--- ENTRIES SUPPLIED ---
(** The fields of the header of an encoded tag. *)
Lemma encoded_fields t rest (c := tag_as_bytes_with_previous_tag_size t ++ rest) (h := header t) :
  take 1 (drop 0 c) = [tag_type h] /\ take 3 (drop 1 c) = be24 (data_size h) /\ take 3 (drop 4 c) = be24 (timestamp h) /\
  take 1 (drop 7 c) = [timestamp_ext h] /\ drop 11 c = data t ++ to_be_bytes 4 (previous_tag_size t) ++ rest.
Proof.
  subst c h. unfold tag_as_bytes_with_previous_tag_size, FlvTagHeader_as_bytes. destruct (header t) as [ty sz ti te sid].
  cbn [tag_type data_size timestamp timestamp_ext stream_id].
  assert (forall x, exists a b c, be24 x = [a; b; c]) as H3 by (intros x; by do 3 eexists).
  destruct (H3 sz) as (? & ? & ? & ->), (H3 ti) as (? & ? & ? & ->), (H3 sid) as (? & ? & ? & ->).
  split_and!; try done. cbn [app drop]. by rewrite <-app_assoc.
Qed.

Lemma tag_of_encoded t rest :
  well_formed t -> tag_of (tag_as_bytes_with_previous_tag_size t ++ rest) = Some (t, rest).
Proof.
  intros [Hty Hda Hsz Hti Hte Hst Hpr]. destruct (encoded_fields t rest) as (E0 & E1 & E4 & E7 & E11).
  unfold tag_of. rewrite E0, E1, E4, E7, !from_be1. unfold FLV_TAG_HEADER_LENGTH, PREVIOUS_TAG_SIZE_LENGTH. rewrite E11.
  assert (fits 24 (data_size (header t))) as Hf by (unfold fits; lia). rewrite !from_be24 by done. cbv zeta.
  rewrite Hsz, Nat2Z.id, length_app, length_encode. rewrite !(proj2 (Nat.ltb_ge _ _)) by lia. cbn [orb].
  rewrite take_app_length. rewrite drop_app_length' by (rewrite length_encode; lia). do 2 f_equal.
  destruct t as [[ty sz ti te sid] d pt]. cbn in *. subst sid. f_equal; [by rewrite Hsz|].
  rewrite wrap_id; [lia|]. unfold fits. cbn. lia.
Qed.

(** A tag that is not complete is not taken. *)
Lemma tag_of_partial t c x :
  well_formed t -> c ++ x = tag_as_bytes_with_previous_tag_size t -> x <> [] -> tag_of c = None.
Proof.
  intros Hw Hc Hx. pose proof (length_encode t) as Hl. rewrite <-Hc, length_app in Hl.
  assert (0 < length x)%nat by (destruct x; [done|cbn; lia]).
  destruct (decide (length c < 11)%nat); [apply tag_of_None; lia|].
  destruct (encoded_fields t []) as (_ & E1 & _). rewrite app_nil_r, <-Hc in E1.
  rewrite drop_app_le, take_app_le in E1 by (rewrite ?length_drop; lia).
  unfold tag_of. rewrite E1. unfold FLV_TAG_HEADER_LENGTH, PREVIOUS_TAG_SIZE_LENGTH.
  destruct Hw as [_ Hd Hs _ _ _ _]. assert (fits 24 (data_size (header t))) as Hf by (unfold fits; lia).
  rewrite from_be24 by done. cbv zeta. rewrite Hs, Nat2Z.id.
  by rewrite orb_comm, (proj2 (Nat.ltb_lt _ (11 + length (data t) + 4))) by lia.
Qed.

(** The front of a cut stream: no tag, or the first one. *)
Lemma tag_of_stream ts c rest :
  Forall well_formed ts -> c ++ rest = stream ts ->
  tag_of c = None \/ exists t ts' c', ts = t :: ts' /\ tag_of c = Some (t, c') /\ c' ++ rest = stream ts'.
Proof.
  intros Hw Hc. destruct Hw as [|t ts Ht Hts]; [left; apply app_eq_nil in Hc as [-> _]; done|].
  change (stream (t :: ts)) with (tag_as_bytes_with_previous_tag_size t ++ stream ts) in Hc.
  apply app_eq_inv in Hc as [(k & Hk1 & Hk2)|(k & Hk1 & Hk2)].
  - right. exists t, ts, k. split; [done|]. rewrite Hk1. split; [by apply tag_of_encoded|done].
  - destruct k as [|x k]; [|left; by eapply tag_of_partial].
    right. rewrite app_nil_r in Hk1. exists t, ts, []. split; [done|]. split; [|done].
    rewrite <-Hk1, <-(app_nil_r (tag_as_bytes_with_previous_tag_size t)). by apply tag_of_encoded.
Qed.

Lemma q_get_parsed q : q_parsed q = true ->
  q_get q = match tag_of (q_bytes q) with
            | None => (None, q)
            | Some (t, rest) => (Some t, {| q_header := q_header q; q_parsed := q_parsed q; q_bytes := rest |})
            end.
Proof.
  intros Hp. unfold q_get. destruct (Nat.ltb_spec (length (q_bytes q)) FLV_TAG_HEADER_LENGTH) as [H|H].
  - rewrite tag_of_None; [done|]. unfold FLV_TAG_HEADER_LENGTH in H. lia.
  - assert (q_parse q = q) as -> by (unfold q_parse; by rewrite Hp). done.
Qed.

(** The first call parses the header, and goes on as every other. *)
Lemma q_get_first q : (11 <= length (q_bytes q))%nat -> q_get q = q_get (q_parse q).
Proof.
  intros H. assert (q_parsed (q_parse q) = true) as Hp.
  { unfold q_parse. destruct (q_parsed q) eqn:E; [done|]. rewrite (proj2 (Nat.ltb_ge _ _)) by (unfold FLV_HEADER_LENGTH; lia).
    cbn [orb]. by destruct (valid_header _). }
  rewrite (q_get_parsed (q_parse q)) by done. unfold q_get. by rewrite (proj2 (Nat.ltb_ge _ _)) by (unfold FLV_TAG_HEADER_LENGTH; lia).
Qed.

Lemma q_parse_header f c :
  f = 0x01 \/ f = 0x04 \/ f = 0x05 ->
  q_parse {| q_header := None; q_parsed := false; q_bytes := header_as_bytes_with_previous_tag_size {| flags := f |} ++ c |}
    = {| q_header := Some {| flags := f |}; q_parsed := true; q_bytes := c |}.
Proof. by intros [->|[->| ->]]. Qed.

(** One call of the write callback. *)
Lemma write_callback_spec b d :
  inv b -> Z.of_nat (len b) + Z.of_nat (length d) < 2 ^ 62 -> header_safe (q_write d (abs b)) ->
  exists r b', write_callback d b = Ret (option_map (set_stream_id 1) r, b') /\ inv b' /\ (r, abs b') = q_get (q_write d (abs b)).
Proof.
  intros Hi Hsz Hs. destruct (proj1 (ring_is_queue b Hi) d Hsz) as (b1 & Hb1 & Hi1 & Ha1).
  destruct (proj2 (ring_is_queue b1 Hi1)) as (r & b2 & Hb2 & Hi2 & Ha2); [by rewrite Ha1|].
  exists r, b2. unfold write_callback. rewrite Hb1. red_bind. rewrite Hb2. red_bind. cbn [fst snd].
  split_and!; [done|done|]. by rewrite Ha2, Ha1.
Qed.

(** What the calls send, and what is left. *)
Definition sent (h : option FlvHeader) (ts : list FlvTag) (n : nat) (out : list FlvTag) (rest : list Z) (b : FlvBuffer) : Prop :=
  inv b /\ header_parsed b = true /\ flv_header b = h /\ out = (set_stream_id 1 <$> take n ts) /\
  content b ++ rest = stream (drop n ts).

Lemma call_sends h ts d rest b b' r :
  Forall well_formed ts -> inv b' ->
  (exists c, q_get (q_write d (abs b)) = q_get {| q_header := h; q_parsed := true; q_bytes := c |} /\ c ++ rest = stream ts) ->
  (r, abs b') = q_get (q_write d (abs b)) ->
  exists n, (n <= 1)%nat /\ sent h ts n (match r with Some t => [set_stream_id 1 t] | None => [] end) rest b'.
Proof.
  intros Hw Hi (c & Eq & Hs) Hr. rewrite Eq in *. rewrite q_get_parsed in Hr by done. cbn [q_bytes q_header q_parsed] in Hr.
  assert (forall q, abs b' = q -> header_parsed b' = q_parsed q /\ flv_header b' = q_header q /\ content b' = q_bytes q) as Habs
    by (by intros q <-).
  destruct (tag_of_stream ts c rest Hw Hs) as [E|(t & ts' & c' & -> & E & Hc)]; rewrite E in Hr;
    apply pair_eq in Hr as [-> (Hp & Hh & Hcc)%Habs].
  - exists 0%nat. split; [lia|]. split_and!; [done|done|done|done|]. by rewrite Hcc.
  - exists 1%nat. split; [done|]. split_and!; [done|done|done|done|]. by rewrite Hcc.
Qed.

Lemma stream_length_drop ts n : (length (stream (drop n ts)) <= length (stream ts))%nat.
Proof.
  rewrite <-(take_drop n ts) at 2. unfold stream. rewrite fmap_app, concat_app, length_app. lia.
Qed.

(** Calls after the first one. *)
Lemma callbacks_send chunks rest : forall ts b,
  Forall well_formed ts -> inv b -> header_parsed b = true -> content b ++ concat chunks ++ rest = stream ts ->
  Z.of_nat (length (stream ts)) < 2 ^ 62 ->
  exists n out b', callbacks chunks b = Ret (out, b') /\ (n <= length chunks)%nat /\ sent (flv_header b) ts n out rest b'.
Proof.
  induction chunks as [|d chunks IH]; intros ts b Hw Hi Hp Hc Hsz.
  { by exists 0%nat, [], b. }
  cbn [callbacks concat]. assert (Z.of_nat (len b) + Z.of_nat (length d) < 2 ^ 62) as Hd.
  { rewrite <-Hc in Hsz. cbn [concat] in Hsz. rewrite !length_app, length_content in Hsz. lia. }
  destruct (write_callback_spec b d Hi Hd) as (r & b1 & Hb1 & Hi1 & Hr); [by left|].
  destruct (call_sends (flv_header b) ts d (concat chunks ++ rest) b b1 r Hw Hi1) as (n & Hn & Hi1' & Hp1 & Hh1 & Ho & Hc1); [|done|].
  { exists (content b ++ d). unfold q_write, abs. cbn [q_header q_parsed q_bytes]. rewrite Hp. split; [done|].
    rewrite <-Hc. cbn [concat]. by rewrite <-!app_assoc. }
  destruct (IH (drop n ts) b1) as (m & out & b2 & Hb2 & Hm & Hi2 & Hp2 & Hh2 & Ho2 & Hc2); [by apply Forall_drop|done|done|done|..].
  { pose proof (stream_length_drop ts n). lia. }
  rewrite Hb1. red_bind. cbn [fst snd]. rewrite Hb2. red_bind. cbn [fst snd].
  exists (n + m)%nat. do 2 eexists. split; [reflexivity|]. split; [cbn [length]; lia|]. split_and!; [done|done|congruence| |].
  - rewrite Ho2. rewrite <-take_take_drop, fmap_app, <-Ho. by destruct r.
  - by rewrite <-drop_drop.
Qed.

(** Calls without new bytes send what is left, a tag each. *)
Lemma flush_sends m : forall ts b,
  Forall well_formed ts -> inv b -> header_parsed b = true -> content b = stream ts ->
  Z.of_nat (length (stream ts)) < 2 ^ 62 ->
  exists b', callbacks (replicate m []) b = Ret (set_stream_id 1 <$> take m ts, b') /\ content b' = stream (drop m ts).
Proof.
  induction m as [|m IH]; intros ts b Hw Hi Hp Hc Hsz.
  { exists b. by rewrite take_0. }
  cbn [replicate callbacks].
  destruct (write_callback_spec b [] Hi) as (r & b1 & Hb1 & Hi1 & Hr); [rewrite <-length_content, Hc; cbn; lia|by left|].
  assert (q_bytes (q_write [] (abs b)) = stream ts) as Hq by (cbn [q_bytes q_write abs]; by rewrite app_nil_r).
  rewrite q_get_parsed, Hq in Hr by done. rewrite Hb1. red_bind. cbn [fst snd].
  destruct Hw as [|t ts Ht Hts].
  - rewrite tag_of_None in Hr by (cbn; lia). apply pair_eq in Hr as [-> Ha].
    destruct (IH [] b1) as (b2 & Hb2 & Hc2); [done|done| | |done|].
    + change (header_parsed b1) with (q_parsed (abs b1)). by rewrite Ha.
    + change (content b1) with (q_bytes (abs b1)). by rewrite Ha.
    + rewrite Hb2. exists b2. red_bind. cbn [fst snd option_map]. by destruct m.
  - change (stream (t :: ts)) with (tag_as_bytes_with_previous_tag_size t ++ stream ts) in Hr, Hsz.
    rewrite tag_of_encoded in Hr by done. apply pair_eq in Hr as [-> Ha].
    destruct (IH ts b1) as (b2 & Hb2 & Hc2); [done|done| | |rewrite length_app in Hsz; lia|].
    + change (header_parsed b1) with (q_parsed (abs b1)). by rewrite Ha.
    + change (content b1) with (q_bytes (abs b1)). by rewrite Ha.
    + rewrite Hb2. exists b2. by red_bind.
Qed.

(** C40. The muxer's file arrives: a header and tags, cut into writes anywhere behind the
    first 13 bytes, in a buffer of any size.  The callback sends the first tags, in
    order and unchanged but for the stream, at most one for each write; the rest
    stays in the buffer, complete, and further calls send it a tag at a time. *)
Theorem flv_stream_is_forwarded (capacity f : Z) (ts : list FlvTag) (first : list Z) (chunks : list (list Z)) :
  0 <= capacity <= 2 ^ 62 -> f = 0x01 \/ f = 0x04 \/ f = 0x05 -> Forall well_formed ts ->
  first ++ concat chunks = header_as_bytes_with_previous_tag_size {| flags := f |} ++ stream ts ->
  (13 <= length first)%nat -> Z.of_nat (length (stream ts)) + 13 < 2 ^ 62 ->
  exists b b' n,
    with_capacity capacity = Ret b /\
    callbacks (first :: chunks) b = Ret (set_stream_id 1 <$> take n ts, b') /\ (n <= S (length chunks))%nat /\
    flv_header b' = Some {| flags := f |} /\ content b' = stream (drop n ts) /\
    (forall m, exists b'', callbacks (replicate m []) b' = Ret (set_stream_id 1 <$> take m (drop n ts), b'')).
Proof.
  intros Hcap Hf Hw Hc H13 Hsz. destruct (with_capacity_ok capacity Hcap) as (b & Hb & Hi & Hc0 & Hh0 & Hp0 & _).
  assert (exists c, first = header_as_bytes_with_previous_tag_size {| flags := f |} ++ c /\ c ++ concat chunks = stream ts)
    as (c & Hfc & Hcc).
  { apply app_eq_inv in Hc as [(k & -> & Hk)|(k & Hk & ->)]; [by exists k|]. exists [].
    assert (k = []) as ->; [|by rewrite app_nil_r in *]. apply (f_equal length) in Hk. rewrite length_app in Hk.
    destruct k; [done|]. cbn in Hk. lia. }
  assert (Z.of_nat (len b) + Z.of_nat (length first) < 2 ^ 62) as Hl.
  { rewrite <-length_content, Hc0, Hfc, length_app. rewrite <-Hcc, length_app in Hsz. cbn [length] in *.
    change (length (header_as_bytes_with_previous_tag_size _)) with 13%nat. lia. }
  assert (q_write first (abs b) = {| q_header := None; q_parsed := false; q_bytes := first |}) as Hq.
  { unfold q_write, abs. cbn. by rewrite Hc0, Hh0, Hp0. }
  destruct (write_callback_spec b first Hi Hl) as (r & b1 & Hb1 & Hi1 & Hr); [rewrite Hq; by right; right|].
  destruct (call_sends (Some {| flags := f |}) ts first (concat chunks) b b1 r Hw Hi1) as (n & Hn & _ & Hp1 & Hh1 & Ho & Hc1);
    [|done|].
  { exists c. split; [|done]. rewrite Hq, q_get_first by (cbn [q_bytes]; lia). by rewrite Hfc, q_parse_header. }
  assert (Forall well_formed (drop n ts)) as Hwn by (by apply Forall_drop).
  pose proof (stream_length_drop ts n) as Hln.
  destruct (callbacks_send chunks [] (drop n ts) b1) as (m & out & b2 & Hb2 & Hm & Hi2 & Hp2 & Hh2 & Ho2 & Hc2);
    [done|done|done|by rewrite app_nil_r|lia|]. rewrite app_nil_r, drop_drop in Hc2.
  exists b, b2, (n + m)%nat. cbn [callbacks]. rewrite Hb1. red_bind. cbn [fst snd]. rewrite Hb2. red_bind. cbn [fst snd].
  split_and!; [done| |lia|congruence|done|].
  - rewrite Ho2, <-take_take_drop, fmap_app, <-Ho. by destruct r.
  - intros k. pose proof (stream_length_drop ts (n + m)).
    destruct (flush_sends k (drop (n + m) ts) b2) as (b3 & Hb3 & _); [by apply Forall_drop|done..|lia|]. by exists b3.
Qed.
---
- **TASK TO CARRY OUT**: Given the records above, reproduce precisely and only the lines between the line holding "callbacks (first :: chunks)" and the line holding "intros Hcap Hf", inclusive.

- **SOLUTION TO THE PROBLEM**:
    callbacks (first :: chunks) b = Ret (set_stream_id 1 <$> take n ts, b') /\ (n <= S (length chunks))%nat /\
    flv_header b' = Some {| flags := f |} /\ content b' = stream (drop n ts) /\
    (forall m, exists b'', callbacks (replicate m []) b' = Ret (set_stream_id 1 <$> take m (drop n ts), b'')).
Proof.
  intros Hcap Hf Hw Hc H13 Hsz. destruct (with_capacity_ok capacity Hcap) as (b & Hb & Hi & Hc0 & Hh0 & Hp0 & _).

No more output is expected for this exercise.